### EXERCISE DETAILS
Each record below has to be printed verbatim.

(DATA UNDER STUDY Opens)

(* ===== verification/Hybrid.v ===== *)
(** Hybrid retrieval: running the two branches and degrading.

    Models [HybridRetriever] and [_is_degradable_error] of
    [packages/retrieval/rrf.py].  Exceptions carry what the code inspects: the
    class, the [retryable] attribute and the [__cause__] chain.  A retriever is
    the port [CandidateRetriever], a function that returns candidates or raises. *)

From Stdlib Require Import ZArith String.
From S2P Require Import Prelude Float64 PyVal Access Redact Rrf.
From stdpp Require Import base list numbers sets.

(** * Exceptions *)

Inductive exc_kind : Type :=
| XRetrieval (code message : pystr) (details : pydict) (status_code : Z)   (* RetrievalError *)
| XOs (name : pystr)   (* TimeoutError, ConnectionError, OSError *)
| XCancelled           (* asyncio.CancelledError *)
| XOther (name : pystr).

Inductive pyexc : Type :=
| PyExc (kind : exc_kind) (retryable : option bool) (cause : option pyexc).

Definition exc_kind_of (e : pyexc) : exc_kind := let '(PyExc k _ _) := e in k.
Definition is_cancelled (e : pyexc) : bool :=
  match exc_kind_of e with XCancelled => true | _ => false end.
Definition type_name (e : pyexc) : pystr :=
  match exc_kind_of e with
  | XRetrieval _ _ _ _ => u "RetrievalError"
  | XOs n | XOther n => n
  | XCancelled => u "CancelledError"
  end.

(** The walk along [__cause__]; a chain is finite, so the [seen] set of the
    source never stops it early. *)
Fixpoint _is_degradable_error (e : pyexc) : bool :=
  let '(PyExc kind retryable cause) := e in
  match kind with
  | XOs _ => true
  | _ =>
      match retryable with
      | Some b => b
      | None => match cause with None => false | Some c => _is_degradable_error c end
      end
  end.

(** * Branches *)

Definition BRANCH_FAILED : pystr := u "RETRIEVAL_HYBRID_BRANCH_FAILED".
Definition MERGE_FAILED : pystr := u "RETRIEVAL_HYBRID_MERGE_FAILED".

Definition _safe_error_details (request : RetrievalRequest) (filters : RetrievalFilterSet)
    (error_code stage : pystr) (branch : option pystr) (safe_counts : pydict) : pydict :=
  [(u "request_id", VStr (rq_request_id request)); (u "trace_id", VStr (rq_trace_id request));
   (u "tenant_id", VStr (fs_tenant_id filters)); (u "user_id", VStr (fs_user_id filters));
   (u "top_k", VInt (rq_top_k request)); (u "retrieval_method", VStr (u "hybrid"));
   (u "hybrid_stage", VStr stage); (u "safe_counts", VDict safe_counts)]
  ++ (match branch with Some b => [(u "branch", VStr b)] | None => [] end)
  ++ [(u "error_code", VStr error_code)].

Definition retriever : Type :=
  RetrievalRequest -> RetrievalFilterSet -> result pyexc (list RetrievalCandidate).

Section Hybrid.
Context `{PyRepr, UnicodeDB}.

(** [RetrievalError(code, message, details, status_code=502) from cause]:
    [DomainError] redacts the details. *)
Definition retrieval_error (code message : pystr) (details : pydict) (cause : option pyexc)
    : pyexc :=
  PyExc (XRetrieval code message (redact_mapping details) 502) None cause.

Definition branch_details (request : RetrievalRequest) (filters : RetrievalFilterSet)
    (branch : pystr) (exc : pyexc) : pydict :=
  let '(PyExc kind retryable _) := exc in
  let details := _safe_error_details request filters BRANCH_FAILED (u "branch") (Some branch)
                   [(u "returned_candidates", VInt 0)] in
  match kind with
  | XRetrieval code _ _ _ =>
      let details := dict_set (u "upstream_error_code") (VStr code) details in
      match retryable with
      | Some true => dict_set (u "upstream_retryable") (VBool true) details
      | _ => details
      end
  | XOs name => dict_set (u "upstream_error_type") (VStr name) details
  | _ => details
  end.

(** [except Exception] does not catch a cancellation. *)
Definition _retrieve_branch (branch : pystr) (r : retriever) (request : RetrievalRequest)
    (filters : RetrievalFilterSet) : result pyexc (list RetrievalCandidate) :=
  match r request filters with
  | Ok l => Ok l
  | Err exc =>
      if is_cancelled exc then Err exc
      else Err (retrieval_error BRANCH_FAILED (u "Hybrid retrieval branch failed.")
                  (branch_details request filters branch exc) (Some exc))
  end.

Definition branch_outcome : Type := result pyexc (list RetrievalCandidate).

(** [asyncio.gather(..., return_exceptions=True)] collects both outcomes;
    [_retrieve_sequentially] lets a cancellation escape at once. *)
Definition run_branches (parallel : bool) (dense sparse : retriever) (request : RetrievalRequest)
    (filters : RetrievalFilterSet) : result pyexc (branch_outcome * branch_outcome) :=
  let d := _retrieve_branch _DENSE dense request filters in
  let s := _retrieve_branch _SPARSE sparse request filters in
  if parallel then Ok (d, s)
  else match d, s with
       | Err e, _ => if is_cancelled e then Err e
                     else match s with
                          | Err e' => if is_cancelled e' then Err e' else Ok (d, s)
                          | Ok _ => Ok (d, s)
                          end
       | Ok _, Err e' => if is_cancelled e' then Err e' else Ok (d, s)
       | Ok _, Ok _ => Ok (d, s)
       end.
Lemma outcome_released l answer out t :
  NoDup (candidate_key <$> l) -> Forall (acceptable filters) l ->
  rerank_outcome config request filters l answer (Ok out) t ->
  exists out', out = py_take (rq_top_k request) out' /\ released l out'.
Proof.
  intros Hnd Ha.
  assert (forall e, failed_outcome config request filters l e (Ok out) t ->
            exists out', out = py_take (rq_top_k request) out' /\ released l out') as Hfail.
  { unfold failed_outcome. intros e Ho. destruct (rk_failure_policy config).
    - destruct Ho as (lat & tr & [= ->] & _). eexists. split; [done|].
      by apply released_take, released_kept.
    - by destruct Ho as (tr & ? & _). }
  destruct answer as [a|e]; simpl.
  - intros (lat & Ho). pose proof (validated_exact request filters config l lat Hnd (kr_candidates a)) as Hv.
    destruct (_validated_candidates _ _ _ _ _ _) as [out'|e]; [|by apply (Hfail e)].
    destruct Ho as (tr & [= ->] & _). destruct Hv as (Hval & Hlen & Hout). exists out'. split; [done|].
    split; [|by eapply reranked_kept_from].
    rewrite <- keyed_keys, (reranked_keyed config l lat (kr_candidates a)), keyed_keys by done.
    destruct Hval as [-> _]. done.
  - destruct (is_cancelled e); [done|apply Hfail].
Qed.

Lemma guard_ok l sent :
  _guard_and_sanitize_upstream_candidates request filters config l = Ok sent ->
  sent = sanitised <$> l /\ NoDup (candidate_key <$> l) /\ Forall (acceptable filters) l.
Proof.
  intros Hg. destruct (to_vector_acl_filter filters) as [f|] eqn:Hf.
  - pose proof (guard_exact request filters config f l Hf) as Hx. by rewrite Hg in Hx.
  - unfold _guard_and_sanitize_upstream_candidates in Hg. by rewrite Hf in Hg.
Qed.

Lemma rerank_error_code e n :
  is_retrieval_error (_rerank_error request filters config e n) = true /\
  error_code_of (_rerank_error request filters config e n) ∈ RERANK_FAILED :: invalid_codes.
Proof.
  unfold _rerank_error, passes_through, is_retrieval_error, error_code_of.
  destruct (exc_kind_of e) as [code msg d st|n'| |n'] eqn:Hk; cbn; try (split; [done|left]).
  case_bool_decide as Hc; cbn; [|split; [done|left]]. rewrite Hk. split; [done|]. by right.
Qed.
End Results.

(DATA UNDER STUDY Closes)

### PROBLEM SOLUTION
(* ===== verification/Hybrid.v ===== *)
(** Hybrid retrieval: running the two branches and degrading.

    Models [HybridRetriever] and [_is_degradable_error] of
    [packages/retrieval/rrf.py].  Exceptions carry what the code inspects: the
    class, the [retryable] attribute and the [__cause__] chain.  A retriever is
    the port [CandidateRetriever], a function that returns candidates or raises. *)

From Stdlib Require Import ZArith String.
From S2P Require Import Prelude Float64 PyVal Access Redact Rrf.
From stdpp Require Import base list numbers sets.

(** * Exceptions *)

Inductive exc_kind : Type :=
| XRetrieval (code message : pystr) (details : pydict) (status_code : Z)   (* RetrievalError *)
| XOs (name : pystr)   (* TimeoutError, ConnectionError, OSError *)
| XCancelled           (* asyncio.CancelledError *)
| XOther (name : pystr).

Inductive pyexc : Type :=
| PyExc (kind : exc_kind) (retryable : option bool) (cause : option pyexc).

Definition exc_kind_of (e : pyexc) : exc_kind := let '(PyExc k _ _) := e in k.
Definition is_cancelled (e : pyexc) : bool :=
  match exc_kind_of e with XCancelled => true | _ => false end.
Definition type_name (e : pyexc) : pystr :=
  match exc_kind_of e with
  | XRetrieval _ _ _ _ => u "RetrievalError"
  | XOs n | XOther n => n
  | XCancelled => u "CancelledError"
  end.

(** The walk along [__cause__]; a chain is finite, so the [seen] set of the
    source never stops it early. *)
Fixpoint _is_degradable_error (e : pyexc) : bool :=
  let '(PyExc kind retryable cause) := e in
  match kind with
  | XOs _ => true
  | _ =>
      match retryable with
      | Some b => b
      | None => match cause with None => false | Some c => _is_degradable_error c end
      end
  end.

(** * Branches *)

Definition BRANCH_FAILED : pystr := u "RETRIEVAL_HYBRID_BRANCH_FAILED".
Definition MERGE_FAILED : pystr := u "RETRIEVAL_HYBRID_MERGE_FAILED".

Definition _safe_error_details (request : RetrievalRequest) (filters : RetrievalFilterSet)
    (error_code stage : pystr) (branch : option pystr) (safe_counts : pydict) : pydict :=
  [(u "request_id", VStr (rq_request_id request)); (u "trace_id", VStr (rq_trace_id request));
   (u "tenant_id", VStr (fs_tenant_id filters)); (u "user_id", VStr (fs_user_id filters));
   (u "top_k", VInt (rq_top_k request)); (u "retrieval_method", VStr (u "hybrid"));
   (u "hybrid_stage", VStr stage); (u "safe_counts", VDict safe_counts)]
  ++ (match branch with Some b => [(u "branch", VStr b)] | None => [] end)
  ++ [(u "error_code", VStr error_code)].

Definition retriever : Type :=
  RetrievalRequest -> RetrievalFilterSet -> result pyexc (list RetrievalCandidate).

Section Hybrid.
Context `{PyRepr, UnicodeDB}.

(** [RetrievalError(code, message, details, status_code=502) from cause]:
    [DomainError] redacts the details. *)
Definition retrieval_error (code message : pystr) (details : pydict) (cause : option pyexc)
    : pyexc :=
  PyExc (XRetrieval code message (redact_mapping details) 502) None cause.

Definition branch_details (request : RetrievalRequest) (filters : RetrievalFilterSet)
    (branch : pystr) (exc : pyexc) : pydict :=
  let '(PyExc kind retryable _) := exc in
  let details := _safe_error_details request filters BRANCH_FAILED (u "branch") (Some branch)
                   [(u "returned_candidates", VInt 0)] in
  match kind with
  | XRetrieval code _ _ _ =>
      let details := dict_set (u "upstream_error_code") (VStr code) details in
      match retryable with
      | Some true => dict_set (u "upstream_retryable") (VBool true) details
      | _ => details
      end
  | XOs name => dict_set (u "upstream_error_type") (VStr name) details
  | _ => details
  end.

(** [except Exception] does not catch a cancellation. *)
Definition _retrieve_branch (branch : pystr) (r : retriever) (request : RetrievalRequest)
    (filters : RetrievalFilterSet) : result pyexc (list RetrievalCandidate) :=
  match r request filters with
  | Ok l => Ok l
  | Err exc =>
      if is_cancelled exc then Err exc
      else Err (retrieval_error BRANCH_FAILED (u "Hybrid retrieval branch failed.")
                  (branch_details request filters branch exc) (Some exc))
  end.

Definition branch_outcome : Type := result pyexc (list RetrievalCandidate).

(** [asyncio.gather(..., return_exceptions=True)] collects both outcomes;
    [_retrieve_sequentially] lets a cancellation escape at once. *)
Definition run_branches (parallel : bool) (dense sparse : retriever) (request : RetrievalRequest)
    (filters : RetrievalFilterSet) : result pyexc (branch_outcome * branch_outcome) :=
  let d := _retrieve_branch _DENSE dense request filters in
  let s := _retrieve_branch _SPARSE sparse request filters in
  if parallel then Ok (d, s)
  else match d, s with
       | Err e, _ => if is_cancelled e then Err e
                     else match s with
                          | Err e' => if is_cancelled e' then Err e' else Ok (d, s)
                          | Ok _ => Ok (d, s)
                          end
       | Ok _, Err e' => if is_cancelled e' then Err e' else Ok (d, s)
       | Ok _, Ok _ => Ok (d, s)
       end.
Lemma outcome_released l answer out t :
  NoDup (candidate_key <$> l) -> Forall (acceptable filters) l ->
  rerank_outcome config request filters l answer (Ok out) t ->
  exists out', out = py_take (rq_top_k request) out' /\ released l out'.
Proof.
  intros Hnd Ha.
  assert (forall e, failed_outcome config request filters l e (Ok out) t ->
            exists out', out = py_take (rq_top_k request) out' /\ released l out') as Hfail.
  { unfold failed_outcome. intros e Ho. destruct (rk_failure_policy config).
    - destruct Ho as (lat & tr & [= ->] & _). eexists. split; [done|].
      by apply released_take, released_kept.
    - by destruct Ho as (tr & ? & _). }
  destruct answer as [a|e]; simpl.
  - intros (lat & Ho). pose proof (validated_exact request filters config l lat Hnd (kr_candidates a)) as Hv.
    destruct (_validated_candidates _ _ _ _ _ _) as [out'|e]; [|by apply (Hfail e)].
    destruct Ho as (tr & [= ->] & _). destruct Hv as (Hval & Hlen & Hout). exists out'. split; [done|].
    split; [|by eapply reranked_kept_from].
    rewrite <- keyed_keys, (reranked_keyed config l lat (kr_candidates a)), keyed_keys by done.
    destruct Hval as [-> _]. done.
  - destruct (is_cancelled e); [done|apply Hfail].
Qed.

Lemma guard_ok l sent :
  _guard_and_sanitize_upstream_candidates request filters config l = Ok sent ->
  sent = sanitised <$> l /\ NoDup (candidate_key <$> l) /\ Forall (acceptable filters) l.
Proof.
  intros Hg. destruct (to_vector_acl_filter filters) as [f|] eqn:Hf.
  - pose proof (guard_exact request filters config f l Hf) as Hx. by rewrite Hg in Hx.
  - unfold _guard_and_sanitize_upstream_candidates in Hg. by rewrite Hf in Hg.
Qed.

Lemma rerank_error_code e n :
  is_retrieval_error (_rerank_error request filters config e n) = true /\
  error_code_of (_rerank_error request filters config e n) ∈ RERANK_FAILED :: invalid_codes.
Proof.
  unfold _rerank_error, passes_through, is_retrieval_error, error_code_of.
  destruct (exc_kind_of e) as [code msg d st|n'| |n'] eqn:Hk; cbn; try (split; [done|left]).
  case_bool_decide as Hc; cbn; [|split; [done|left]]. rewrite Hk. split; [done|]. by right.
Qed.
End Results.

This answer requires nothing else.